Being apathetic
As a young kid I never had the thoughts that my brother's had when I was their age. I never thought about the next movie coming out other than its release date (my brother would learn the director's name, the producers, the main actors, etc...) and I never thought about my studies as much as actually studying. At their age I had a rather mature perspective, which was where I viewed myself 20 years from then and working towards the goal; academically for my profession, romantically for my future marital status (this was something that struck everyone as very bizarre) and even changing my behaviour to develop a sense of morals that I wanted to have in my future that was not cultivated by my parents at the time, however small they may be.
As such it leaves me in a very empathetic position whenever my brother's voice out their thoughts, for I never had thoughts of those like my own and it is very hard for me to understand why they don't have the thoughts that I did at the time. My brothers have no idea of what they want to do and how they should do it when at that age I was already in the process of getting it done. This, along with the rational thinking I mentioned in previous posts, often leaves me in isolation mentally, and I sometimes am in no position to give them advice other than the unhelpful "I don't understand, why don't you just make up your mind?".
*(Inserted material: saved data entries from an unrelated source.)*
Create HintDb st_inv discriminated.
#[export] Hint Rewrite @mret_Ret @throw_Ret @panic_Ret @gets_Ret @get_Ret @modify_Ret
  @of_outcome_Ret @of_result_Ret @of_option_Ret @unwrap_Ret @expect_ok_Ret @attempt_Ret
  @map_err_Ret : st_inv.

(** Take a run that returned apart, statement by statement. *)
Ltac st_inv_step :=
  match goal with
  | H : (_ ≫= λ _, throw _) _ = (_, Ret _) |- _ => by apply then_throw_Ret in H
  | H : (_ ≫= _) _ = (_, Ret _) |- _ =>
      apply st_bind_Ret in H as (? & ? & ? & ?); cbv beta in *
  | H : _ ∧ _ |- _ => destruct H
  | H : ∃ _, _ |- _ => destruct H
  | H : False |- _ => destruct H
  | x : () |- _ => destruct x
  | H : ?x = _ |- _ => is_var x; subst x
  | H : _ = ?x |- _ => is_var x; subst x
  | H : ?m _ = (_, Ret _) |- _ => progress autorewrite with st_inv in H
  | H : Ret _ = Ret _ |- _ => injection H as H
  | H : Ok _ = Ok _ |- _ => injection H as H
  | H : Some _ = Some _ |- _ => injection H as H
  | H : (_, _) = (_, _) |- _ => injection H as H
  | H : (match ?x with (_, _) => _ end) _ = (_, Ret _) |- _ => destruct x eqn:?
  end.
Ltac st_inv := repeat (st_inv_step; cbn [fst snd] in *).
(** Also split on the conditions of the code. *)
Ltac st_inv_all :=
  repeat first [progress st_inv
    | match goal with
      | H : (match ?x with _ => _ end) _ = (_, Ret _) |- _ => destruct x eqn:?
      end].

(** ** What a computation does to its state, whatever it returns *)

Definition preserves {S E A} (R : relation S) (m : st S E A) : Prop := ∀ s, R s (m s).1.
(* ===== verification/Auth.v ===== *)
(** * Authorization: the types every authorizer shares

    [rustica/src/auth/mod.rs] (requests, authorizations, errors) and the
    [From<AuthorizationError>] of [rustica/src/error.rs]. *)
From Stdlib Require Import ZArith.
From S2P Require Import Prelude Machine Text Deps Key.

Inductive AuthorizationError : Type :=
| AE_CertType
| AE_NotAuthorized
| AE_AuthorizerError
| AE_ConnectionFailure
| AE_DatabaseError (m : string)
| AE_ExternalError (m : string).

(** [Display]. *)
Definition auth_error_to_string (e : AuthorizationError) : string :=
  match e with
  | AE_CertType => "Not authorized for this certificate type"
  | AE_NotAuthorized => "Not authorized"
  | AE_AuthorizerError => "Authorization error"
  | AE_ConnectionFailure => "Could not connect to authorization service"
  | AE_DatabaseError m => "Database error: " +:+ m
  | AE_ExternalError m => m
  end.

(** [From<AuthorizationError> for RusticaServerError]. *)
Definition server_error_of_auth (e : AuthorizationError) : RusticaServerError :=
  match e with
  | AE_CertType => BadCertOptions
  | AE_NotAuthorized => NotAuthorized
  | _ => Unknown
  end.

Record SshAuthorization : Type := {
  sa_serial : Z;
  sa_valid_before : Z;
  sa_valid_after : Z;
  sa_principals : list string;
  sa_hosts : option (list string);
  sa_extensions : gmap string string;
  sa_force_command : option string;
  sa_force_source_ip : bool;
  sa_authority : string;
}.

Record SshAuthorizationRequestProperties : Type := {
  sp_fingerprint : string;
  sp_mtls_identities : list string;
  sp_requester_ip : string;
  sp_principals : list string;
  sp_servers : list string;
  sp_valid_before : Z;
  sp_valid_after : Z;
  sp_cert_type : CertType;
  sp_authority : string;
}.

Record X509AuthorizationRequestProperties : Type := {
  xp_authority : string;
  xp_mtls_identities : list string;
  xp_requester_ip : string;
  xp_attestation : bytes;
  xp_attestation_intermediate : bytes;
  xp_key : Key;
}.

Record X509Authorization : Type := {
  xa_authority : string;
  xa_issuer : string;
  xa_common_name : string;
  xa_sans : list string;
  xa_serial : Z;
  xa_valid_before : Z;
  xa_valid_after : Z;
  xa_extensions : list CustomExtension;
}.

Record RegisterKeyRequestProperties : Type := {
  rp_fingerprint : string;
  rp_pubkey : string;
  rp_mtls_identities : list string;
  rp_requester_ip : string;
  rp_attestation : option KeyAttestation;
}.

Record AllowedSigner : Type := {
  as_identity : string;
  as_pubkey : string;
}.

(** [AllowedSigners]: the one field of the struct. *)
Record AllowedSigners : Type := {
  allowed_signers_list : list AllowedSigner;
}.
In a way, I feel trapped in my own mind, but after years of filling it with knowledge it has given me nothing but good experiences and feelings of enlightenment when I look at things differently due to the knowledge that I possess. My mother complains often about radiation in the air and how it may be a cause for tumors when she fails to understand that light is a form of electromagnetic radiation (a word that scares my mother quite a bit) or when I think up of mathematics while on my run, thinking about my speed along a running track and so on. In a way, as nicely put by the Sherlock series, it is as if I have a Mind Palace, of which I feel no need to leave the enclosed area as it is a place filled with not only knowledge, but only found memories which I hold dearly. I feel satisfied, that there is no need to seek more other than the 'shipment of knowledge' that comes in whenever I decide to do some research or something or pick up a book to read.
How do you feel, have you ever been in such a position? I'd really like to know more.